[Dataset records]

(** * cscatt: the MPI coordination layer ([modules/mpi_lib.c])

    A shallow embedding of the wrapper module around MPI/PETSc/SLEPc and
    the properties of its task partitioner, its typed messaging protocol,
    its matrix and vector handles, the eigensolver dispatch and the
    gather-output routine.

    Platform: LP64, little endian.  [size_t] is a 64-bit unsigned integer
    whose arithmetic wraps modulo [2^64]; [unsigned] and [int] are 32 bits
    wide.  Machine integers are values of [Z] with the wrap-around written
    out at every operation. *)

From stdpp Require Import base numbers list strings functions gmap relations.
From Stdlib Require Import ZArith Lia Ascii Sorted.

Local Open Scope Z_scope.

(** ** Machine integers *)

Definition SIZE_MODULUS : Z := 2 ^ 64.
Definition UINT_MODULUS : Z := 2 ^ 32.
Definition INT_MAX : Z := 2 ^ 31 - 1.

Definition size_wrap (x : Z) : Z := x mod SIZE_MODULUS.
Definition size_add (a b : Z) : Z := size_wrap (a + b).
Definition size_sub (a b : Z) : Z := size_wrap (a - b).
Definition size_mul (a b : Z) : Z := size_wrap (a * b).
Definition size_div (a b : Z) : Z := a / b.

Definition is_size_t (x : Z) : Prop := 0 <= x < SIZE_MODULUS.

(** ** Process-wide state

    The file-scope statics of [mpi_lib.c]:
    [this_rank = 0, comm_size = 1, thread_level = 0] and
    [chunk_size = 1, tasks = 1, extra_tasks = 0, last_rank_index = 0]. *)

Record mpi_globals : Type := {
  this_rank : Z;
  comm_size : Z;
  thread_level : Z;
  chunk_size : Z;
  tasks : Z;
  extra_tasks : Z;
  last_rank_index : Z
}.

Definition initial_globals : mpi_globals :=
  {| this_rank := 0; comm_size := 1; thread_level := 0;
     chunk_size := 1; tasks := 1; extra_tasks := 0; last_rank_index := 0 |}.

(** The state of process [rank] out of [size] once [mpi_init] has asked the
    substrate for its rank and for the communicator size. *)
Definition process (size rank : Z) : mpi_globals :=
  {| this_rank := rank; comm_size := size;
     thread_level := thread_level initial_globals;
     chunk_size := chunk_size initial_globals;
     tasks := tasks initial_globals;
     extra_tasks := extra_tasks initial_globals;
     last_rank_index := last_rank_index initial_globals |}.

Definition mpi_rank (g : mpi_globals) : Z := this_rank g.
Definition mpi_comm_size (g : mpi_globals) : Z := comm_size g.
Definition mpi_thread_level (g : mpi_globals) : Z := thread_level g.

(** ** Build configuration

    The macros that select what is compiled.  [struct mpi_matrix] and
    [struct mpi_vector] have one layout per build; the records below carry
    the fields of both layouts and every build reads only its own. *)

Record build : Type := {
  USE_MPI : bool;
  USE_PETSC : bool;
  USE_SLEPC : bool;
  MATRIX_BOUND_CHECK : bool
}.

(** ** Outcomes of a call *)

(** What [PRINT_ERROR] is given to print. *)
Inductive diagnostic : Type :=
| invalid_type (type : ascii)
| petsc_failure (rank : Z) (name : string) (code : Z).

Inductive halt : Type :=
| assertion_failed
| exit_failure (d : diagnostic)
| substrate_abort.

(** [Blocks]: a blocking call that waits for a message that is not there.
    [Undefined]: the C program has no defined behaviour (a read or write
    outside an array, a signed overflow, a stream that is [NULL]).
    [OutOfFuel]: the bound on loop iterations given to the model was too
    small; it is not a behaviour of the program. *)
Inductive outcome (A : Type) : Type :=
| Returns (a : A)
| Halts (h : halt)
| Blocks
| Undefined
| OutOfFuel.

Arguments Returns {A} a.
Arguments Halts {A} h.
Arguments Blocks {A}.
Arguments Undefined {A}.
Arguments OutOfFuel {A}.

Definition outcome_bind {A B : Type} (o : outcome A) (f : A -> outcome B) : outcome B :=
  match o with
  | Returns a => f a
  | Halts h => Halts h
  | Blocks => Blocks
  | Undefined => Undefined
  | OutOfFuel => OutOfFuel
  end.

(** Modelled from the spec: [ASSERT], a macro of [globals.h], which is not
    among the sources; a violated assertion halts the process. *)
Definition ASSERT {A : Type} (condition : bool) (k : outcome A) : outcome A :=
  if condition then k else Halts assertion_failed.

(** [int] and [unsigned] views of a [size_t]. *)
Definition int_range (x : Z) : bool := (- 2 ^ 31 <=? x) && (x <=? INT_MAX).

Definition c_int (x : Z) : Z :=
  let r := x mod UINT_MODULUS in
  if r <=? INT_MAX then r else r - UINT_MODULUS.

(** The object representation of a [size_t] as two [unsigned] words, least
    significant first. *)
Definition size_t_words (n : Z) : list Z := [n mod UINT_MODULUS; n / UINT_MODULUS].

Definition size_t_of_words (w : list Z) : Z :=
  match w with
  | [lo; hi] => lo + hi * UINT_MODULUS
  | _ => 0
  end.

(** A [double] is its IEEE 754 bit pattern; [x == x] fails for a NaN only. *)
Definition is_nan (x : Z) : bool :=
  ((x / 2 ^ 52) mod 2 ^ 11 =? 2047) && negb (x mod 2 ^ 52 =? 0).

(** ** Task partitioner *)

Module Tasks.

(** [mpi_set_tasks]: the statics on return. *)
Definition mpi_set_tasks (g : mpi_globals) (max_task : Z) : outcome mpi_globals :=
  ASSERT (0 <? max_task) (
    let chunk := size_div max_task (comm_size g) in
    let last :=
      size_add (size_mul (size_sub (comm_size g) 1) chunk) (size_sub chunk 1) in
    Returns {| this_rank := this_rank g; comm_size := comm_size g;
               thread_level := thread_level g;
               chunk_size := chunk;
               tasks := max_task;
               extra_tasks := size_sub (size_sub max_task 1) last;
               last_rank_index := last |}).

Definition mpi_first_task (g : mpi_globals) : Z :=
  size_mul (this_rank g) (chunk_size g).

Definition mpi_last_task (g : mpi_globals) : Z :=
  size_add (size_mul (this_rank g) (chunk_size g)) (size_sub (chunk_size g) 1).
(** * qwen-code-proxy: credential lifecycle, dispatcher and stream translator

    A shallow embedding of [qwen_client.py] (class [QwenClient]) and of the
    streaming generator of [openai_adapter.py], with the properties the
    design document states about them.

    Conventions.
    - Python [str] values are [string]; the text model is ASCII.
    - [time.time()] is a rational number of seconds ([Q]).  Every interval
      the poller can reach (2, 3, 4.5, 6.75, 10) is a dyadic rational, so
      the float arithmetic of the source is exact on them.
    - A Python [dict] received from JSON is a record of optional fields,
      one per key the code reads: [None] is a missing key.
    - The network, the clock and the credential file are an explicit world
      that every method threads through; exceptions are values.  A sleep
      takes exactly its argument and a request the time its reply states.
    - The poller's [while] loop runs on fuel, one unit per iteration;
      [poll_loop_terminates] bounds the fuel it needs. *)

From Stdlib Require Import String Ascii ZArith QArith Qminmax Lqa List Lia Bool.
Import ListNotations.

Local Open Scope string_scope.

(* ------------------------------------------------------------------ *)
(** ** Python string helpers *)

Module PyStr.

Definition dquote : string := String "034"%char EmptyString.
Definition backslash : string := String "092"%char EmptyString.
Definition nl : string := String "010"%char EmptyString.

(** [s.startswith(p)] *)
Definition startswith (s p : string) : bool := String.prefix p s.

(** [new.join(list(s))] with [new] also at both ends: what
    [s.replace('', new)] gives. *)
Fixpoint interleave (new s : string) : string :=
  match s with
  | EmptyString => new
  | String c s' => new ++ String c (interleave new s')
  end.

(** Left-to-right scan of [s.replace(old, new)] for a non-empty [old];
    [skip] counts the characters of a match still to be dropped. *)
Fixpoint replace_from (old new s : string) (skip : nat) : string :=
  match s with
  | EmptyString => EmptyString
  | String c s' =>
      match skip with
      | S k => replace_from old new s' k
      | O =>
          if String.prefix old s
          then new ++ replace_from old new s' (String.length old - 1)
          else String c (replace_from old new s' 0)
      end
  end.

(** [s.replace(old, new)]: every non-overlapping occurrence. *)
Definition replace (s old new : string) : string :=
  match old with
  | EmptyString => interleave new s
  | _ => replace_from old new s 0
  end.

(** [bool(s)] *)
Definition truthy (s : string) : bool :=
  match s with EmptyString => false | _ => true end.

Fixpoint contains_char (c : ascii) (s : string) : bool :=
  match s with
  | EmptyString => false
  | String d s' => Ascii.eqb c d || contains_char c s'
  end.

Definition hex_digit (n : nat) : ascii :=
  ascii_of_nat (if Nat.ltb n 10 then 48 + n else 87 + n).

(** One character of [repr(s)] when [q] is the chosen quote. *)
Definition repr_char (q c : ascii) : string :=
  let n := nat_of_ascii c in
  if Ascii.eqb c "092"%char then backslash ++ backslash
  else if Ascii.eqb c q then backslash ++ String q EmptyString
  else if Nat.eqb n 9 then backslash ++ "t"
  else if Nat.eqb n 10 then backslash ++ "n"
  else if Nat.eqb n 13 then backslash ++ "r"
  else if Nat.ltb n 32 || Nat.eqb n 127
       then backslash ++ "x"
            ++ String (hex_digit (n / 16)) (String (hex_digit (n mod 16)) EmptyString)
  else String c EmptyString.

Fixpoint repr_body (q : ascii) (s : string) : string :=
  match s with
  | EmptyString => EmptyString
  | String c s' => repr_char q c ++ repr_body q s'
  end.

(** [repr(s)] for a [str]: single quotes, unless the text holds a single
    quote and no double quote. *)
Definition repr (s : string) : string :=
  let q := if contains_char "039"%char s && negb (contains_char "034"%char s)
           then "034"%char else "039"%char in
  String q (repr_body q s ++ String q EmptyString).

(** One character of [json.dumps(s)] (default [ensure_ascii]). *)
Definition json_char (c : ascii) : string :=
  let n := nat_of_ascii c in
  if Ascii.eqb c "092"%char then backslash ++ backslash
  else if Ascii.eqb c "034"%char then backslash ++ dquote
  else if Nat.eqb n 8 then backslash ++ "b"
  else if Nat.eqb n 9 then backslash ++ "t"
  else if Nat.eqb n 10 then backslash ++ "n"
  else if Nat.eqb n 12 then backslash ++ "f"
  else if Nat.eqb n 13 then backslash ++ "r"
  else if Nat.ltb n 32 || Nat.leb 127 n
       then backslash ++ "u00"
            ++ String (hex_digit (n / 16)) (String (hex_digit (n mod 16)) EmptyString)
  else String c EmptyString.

# Exercise
Copy each line from the data above that includes "partitioner".

# Finished task
    the properties of its task partitioner, its typed messaging protocol,
(** ** Task partitioner *)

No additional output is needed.